En fait, les hôtesses distribuent des boissons gratuites, seule la nourriture est payante. J’ai acheté l’eau pour rien ! Crotte !
Arrivés à
New York, nous partageons tous trois une portion de nuggets du Burger King, avec des frites et un coca. Nous faisons connaissance avec un Israëlien, puis avec une
Suisse. Les gens sont sympas.
Un pilote Delta, en croisant Octave qui porte toujours son chapeau de cow-boy, lui offre un badge de la compagnie !
Nous embarquons sur le même bel appareil qu’à l’aller, avec les tablettes tactiles sur le siège. Chouette !
Coupes budgétaires, moins de personnel dans la tour de contrôle, une heure vingt pour que l’avion puisse décoller. Agaçant.
Un loubavitch est assis près de moi, il fait tomber l’un de ses nombreux bouquins religieux. Je le ramasse et le lui tends, il le prend sans me regarder ni me remercier. Je suis outrée, puis je me rappelle qu’il n’a pas le droit de regarder une autre femme que la sienne.

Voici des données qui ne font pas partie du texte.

(* ===== verification/BpOverviewPage.v ===== *)
(** The components of the block production overview
    (frontend/src/app/features/block-production/overview): the page with its address,
    the drawn slots with their highlights, the side panel and the toolbar, around the
    store of BpOverview.v. *)

From S2P Require Import Prelude JsRuntime BpOverview.

Module BpOverviewPage.
Import BpOverview.

#[export] Instance Slot_eq_dec : EqDecision BlockProductionOverviewSlot.
Proof. solve_decision. Defined.

(** * State *)

(** A drawn slot: its datum, its colour, and whether it is highlighted. *)
Record Rect := mkRect { datum : BlockProductionOverviewSlot; fill : string; stroke : bool }.

#[export, refine] Instance Rect_copy : RecordCopy Rect := {
  record_copy r := mkRect (datum r) (fill r) (stroke r) }.
Proof. by intros []. Defined.

(** block-production-overview-slots *)
Record SlotsView := mkView {
  rects : list Rect;
  viewSlots : option (list BlockProductionOverviewSlot);
  viewActive : option BlockProductionOverviewSlot;
  viewEpoch : option ActiveEpoch;
  viewFilters : Filters
}.

#[export, refine] Instance SlotsView_copy : RecordCopy SlotsView := {
  record_copy v := mkView (rects v) (viewSlots v) (viewActive v) (viewEpoch v) (viewFilters v) }.
Proof. by intros []. Defined.

(** block-production-overview-side-panel *)
Record Extras := mkExtras {
  x_balanceProducer : option string;
  x_balanceDelegated : option string;
  x_balanceStaked : option string;
  epochStarted : string;
  epochEnds : string;
  x_slotsUsed : string
}.

(** [singleEpochStats] copies the counters and rewards of the details. *)
Record Panel := mkPanel {
  activeScreen : nat;
  activeTab : nat;
  panelEpoch : option ActiveEpoch;
  panelSlot : option BlockProductionOverviewSlot;
  activeSlotStatus : string;
  activeSlotColor : string;
  extras : option Extras;
  singleEpochStats : option EpochDetails;
  p_allTimeStats : option AllStats
}.
Lemma long_chain_escapes p n ns rpc l p' :
  ledgers n = Some l -> listenToNodesChanges p (n :: ns) rpc = Ret p' ->
  Forall (fun s => s.1 = SUCCESS) (stepsOf l rpc) -> (blockSyncProgress p' <= 34)%Q <-> appliedBelow n <= 292.
Proof.
  intros Hl Hp Hf. destruct (listenToNodesChanges_cons p n ns rpc l Hl) as (q & Hq & _ & _ & Hb).
  rewrite Hq in Hp. injection Hp as <-.
  rewrite Hb, ledgerTotal_fst. unfold stepsOf in *. rewrite !Forall_cons in Hf. cbn in Hf. destruct Hf as (F1 & F2 & F3 & F4 & _).
  unfold stepNum. cbn [fmap list_fmap fst snd]. rewrite F1, F2, F3, F4.
  change (is100 _) with true. rewrite <- (proj2 (percentOf291_bounds (appliedBelow n))). rewrite Zle_Qle.
  change (inject_Z 100) with 100%Q. cbv iota. split; lra.
Qed.

(** C5: whatever the peers report and whatever the service makes of the answers of
    the node, no report makes the page throw and the part of the peers is 0 or 33.
    As long as no more is fetched of an unfinished ledger than its estimate and at
    most 292 blocks below the best tip are applied, the parts of the ledgers and of
    the blocks stay within 33 and 34 percent, so the bar stays within 0 and 100.
    The page does not enforce these two conditions: once every ledger is finished or
    fetched to its estimate and one of them beyond it, the part of the ledgers is
    above 33, and with all ledgers finished the part of the blocks is within 34
    exactly when at most 292 blocks are applied. *)
Theorem dashboard_progress_bounded evs : Forall reported evs ->
  exists p, runM pageStep initialPage evs = Ret p /\
    (connectedProgress p = 0%Q \/ connectedProgress p = 33%Q) /\
    (Forall withinEstimates evs ->
       exists ledger, ledgerProgress p = Fin ledger /\ (0 <= ledger <= 33)%Q /\ (0 <= blockSyncProgress p <= 34)%Q /\
         (0 <= connectedProgress p + ledger + blockSyncProgress p <= 100)%Q) /\
    (forall n ns rpc, reported (NodesChanged (n :: ns) rpc) ->
       exists l p', ledgers n = Some l /\ listenToNodesChanges p (n :: ns) rpc = Ret p' /\
         (Forall stepFull (stepsOf l rpc) -> Exists stepOver (stepsOf l rpc) -> numAbove 33 (ledgerProgress p')) /\
         (Forall (fun s => s.1 = SUCCESS) (stepsOf l rpc) -> (blockSyncProgress p' <= 34)%Q <-> appliedBelow n <= 292)).
Proof.
  intros Hr. destruct (runM_page_spec evs initialPage Hr (or_introl eq_refl)) as (p & Hp & Hc & Hok).
  exists p. split; [done|]. split; [done|]. split.
  - intros Hw. destruct Hok as (_ & H2 & H3); [split_and!; cbn; auto; lra|done|].
    destruct (ledgerProgress p) as [q|]; [|done]. exists q. cbn in H2. split; [done|].
    destruct Hc as [-> | ->]; split_and!; lra.
  - intros n ns rpc Hn. destruct (reported_ledgers n ns rpc Hn) as [l Hl].
    destruct (pageStep_returns p _ Hn) as [p' Hp']. exists l, p'. split; [done|]. split; [exact Hp'|].
    split; [by apply (over_escapes p n ns)|by apply (long_chain_escapes p n ns)].
Qed.

End ProgressBounds.

(** ** The text *)

Definition ledgerTexts : list string :=
  ["Downloading Next Epoch Ledger"; "Downloading Root Snarked Ledger"; "Downloading Root Staged Ledger"; "Fetching Blocks"].

Definition unfinished (s : StepState) : bool := negb (bool_decide (s = SUCCESS)).

(** The text after the first [i] steps are finished. *)
Definition textAfter (a : string) (i : nat) : string :=
  match i with O => a | S i => nth i ledgerTexts "" end.

Lemma finishStep_snd st text n a : (finishStep st text (n, a)).2 = if unfinished st then a else text.
Proof. unfold finishStep, unfinished. by destruct (bool_decide _). Qed.

Lemma finishStep_fst st text n a : (finishStep st text (n, a)).1 = if unfinished st then n else Fin 100.
Proof. unfold finishStep, unfinished. by destruct (bool_decide _). Qed.

Lemma ledgerTotal_text l rpc a : StronglySorted doneBefore (stepStates l) ->
  (ledgerTotal l rpc a).2 = textAfter a (default 4 (findIndex unfinished (stepStates l))) /\
  (findIndex unfinished (stepStates l) = None -> is100 (ledgerTotal l rpc a).1 = true).
Proof.
  unfold stepStates, ledgerTotal, finishStep. intros Hs.
  inversion Hs as [|? ? Hs1 Hf1]; subst. inversion Hs1 as [|? ? Hs2 Hf2]; subst. inversion Hs2 as [|? ? Hs3 Hf3]; subst.
  rewrite !Forall_cons in Hf1, Hf2, Hf3. unfold doneBefore in *.
  destruct (epochState (stakingEpoch l)), (epochState (nextEpoch l)), (epochState (rootSnarked l)),
    (stagedState (rootStaged l)); cbn; try (split; done); exfalso; naive_solver.
Qed.

(** While the ledgers of a node are not all there, the dashboard names the
    first step that is not finished, in the order staking epoch, next epoch,
    snarked root, staged root (before the first is finished the text of the peers
    stays); once all four are finished the bar of the ledgers is full and the text
    is that of the blocks. *)
Theorem dashboard_names_first_unfinished now l p n ns rpc :
  (forall s t, root l = Some (s, t) -> truthyNum (reconstruct_end t) = true -> truthyNum (reconstruct_start t) = true) ->
  ledgers n = Some (getLedgers now l) ->
  let states := stepStates (getLedgers now l) in
  exists p', listenToNodesChanges p (n :: ns) rpc = Ret p' /\
    match findIndex unfinished states with
    | Some i =>
        updateAction p' = textAfter (updateAction p) i \/
        (is100 (ledgerTotal (getLedgers now l) rpc (updateAction p)).1 = true)
    | None =>
        updateAction p' = blocksText (percentOf291 (countIf isFetched (sliceFrom 1 (blocks n))))
                                     (percentOf291 (countIf isApplied (sliceFrom 1 (blocks n))))
    end.
Proof.
  intros Hr Hl states.
  destruct (ledgerTotal_text (getLedgers now l) rpc (updateAction p) (getLedgers_order now l Hr)) as [Ht Hn].
  unfold listenToNodesChanges. rewrite Hl. fold states in Ht, Hn.
  destruct (ledgerTotal (getLedgers now l) rpc (updateAction p)) as [total action]. cbn [fst snd] in *.
  destruct (findIndex unfinished states) as [i|].
  - cbn [default from_option id] in Ht. destruct (is100 total); cbn [negb]; eexists; (split; [done|]); [by right|by left].
  - rewrite (Hn eq_refl). cbn [negb]. eexists. split; [done|]. done.
Qed.

(** * Examples *)

#[local] Instance demoLC : LocaleCompare := codeUnitCompare.
#[local] Instance plainFormat : DateFormat := fun _ _ => "".

Definition demoPeer (id : string) (s : DashboardPeerStatus) : PeersResponse :=
  mkPeerResponse id None 1000000 (Some 5%Z) None None s None.
Definition demoCalls : MessageProgressResponse :=
  mkProgress [("a", [("ping", 2%Z); ("block", 3%Z)])] (Some (mkStats (Some 50%Z) (Some 200%Z))) None None.
Definition demoTip : SyncTip :=
  mkSyncTip [] "Bootstrap" None 0 (mkRawLedgers (Some (mkRawSnarked (Some 1%Z) None None None)) None None).
Definition demoWorld : World :=
  run step initialWorld
    [ Dispatch DashboardInit;
      Answer (getData 0 "n" (Ret [demoPeer "a" CONNECTED; demoPeer "b" CONNECTING]) (Ret [demoTip]) (Ret demoCalls));
      Dispatch (DashboardGetData false) ].

Lemma dashboard_demo_reachable : reachable_by step initialWorld (fun _ _ => True) demoWorld.
Proof. unfold demoWorld, run. cbn [fold_left]. repeat (apply reachable_step; [|done]). apply reachable_init. Qed.

Lemma dashboard_peers_consistent_witness :
  (requests <$> peers (state demoWorld)) = [5; 0]%Z /\
  peers (state (step demoWorld (Answer (Throw (ErrorMsg "offline"))))) = [].
Proof.
  split; [vm_compute; reflexivity|].
  pose proof (dashboard_peers_consistent demoWorld dashboard_demo_reachable) as H.
  destruct H as (_ & _ & _ & _ & H). exact (proj1 (H (ErrorMsg "offline") eq_refl)).
Defined.

Definition demoTips : list NodesOverviewNode := getTips 0 "n" (Ret [demoTip]).
Definition demoEvents : list PageEvent :=
  [ PeersChanged (peersStats (state demoWorld)); NodesChanged demoTips (rpcStats (state demoWorld)) ].
(** All four ledgers fetched beyond their estimates. *)
Definition overRpc : DashboardRpcStats :=
  let over := Some (mkStats (Some 110%Z) (Some 100%Z)) in mkRpcStats [] over over over over.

Je me demande s’il va devoir désinfecter le livre ? Il parlera tout de même à l’hôtesse pour savoir si le jus de pomme est cacher ou non, mais sans la regarder. Son épouse a un bébé dans les bras, nous échangeons un sourire. Pendant tout le trajet, il lit ses bouquins et prie. Sa femme, elle, regarde un film en souriant.
Ambroise me dit qu’il trouve qu’aimer Dieu, ça ne devrait pas impliquer de laisser sa femme faire tout le boulot. Je trouve qu’il s’est quand même occupé du bébé, et puis franchement, je préfère pouvoir regarder la télé, quitte à faire les corvées, que prier toute la journée.
N’empêche, je suis fascinée par les gens qui vivent si près des traditions. Que pensent-ils de nous ?
Enfin, enfin, nous sommes à
Bruxelles. Passer la douane prend dix secondes.
Nous arrivons près du carrousel, les autres passagers ne sont pas encore là, nous pouvons nous asseoir en attendant les bagages, c’est royal. Parmi les premières valises, la nôtre ! Je ne rêve pas, les gens nous regardent avec envie. Trois quarts d’heure plus tard, il ne reste presque plus personne quand enfin notre deuxième valise sort, parmi les dernières.
Eh oui, les premiers seront les derniers : c’est vrai.
Retour au parking super-méga-sécurisé. Les travaux de l’aéroport ont recouvert la
Logan d’une épaisse couche de poussière. Beurk. Heureusement, il drache*, ça va la nettoyer !
Pff, pas de boîte automatique, pas de voyant quand la porte est mal fermée, et il faut tourner une manivelle pour baisser la vitre... Je l’aime moins qu’avant, ma voiture !
Le trajet dure une heure et demie. Pas prudent quand on pense que depuis les trois heures de sommeil de la nuit avant celle-ci, je n’ai pas dormi...
Nous arrivons à la maison. Le papa des enfants est venu nous attendre chez nous, c’est une surprise qui nous fait plaisir, et les chats ne font même pas la gueule.
Que demander de plus ?
Ah, si : d’y retourner très vite !
* C'est ainsi que l'habitant des contrées septentrionales désigne ce phénomène météorologique presque quotidien : la pluie.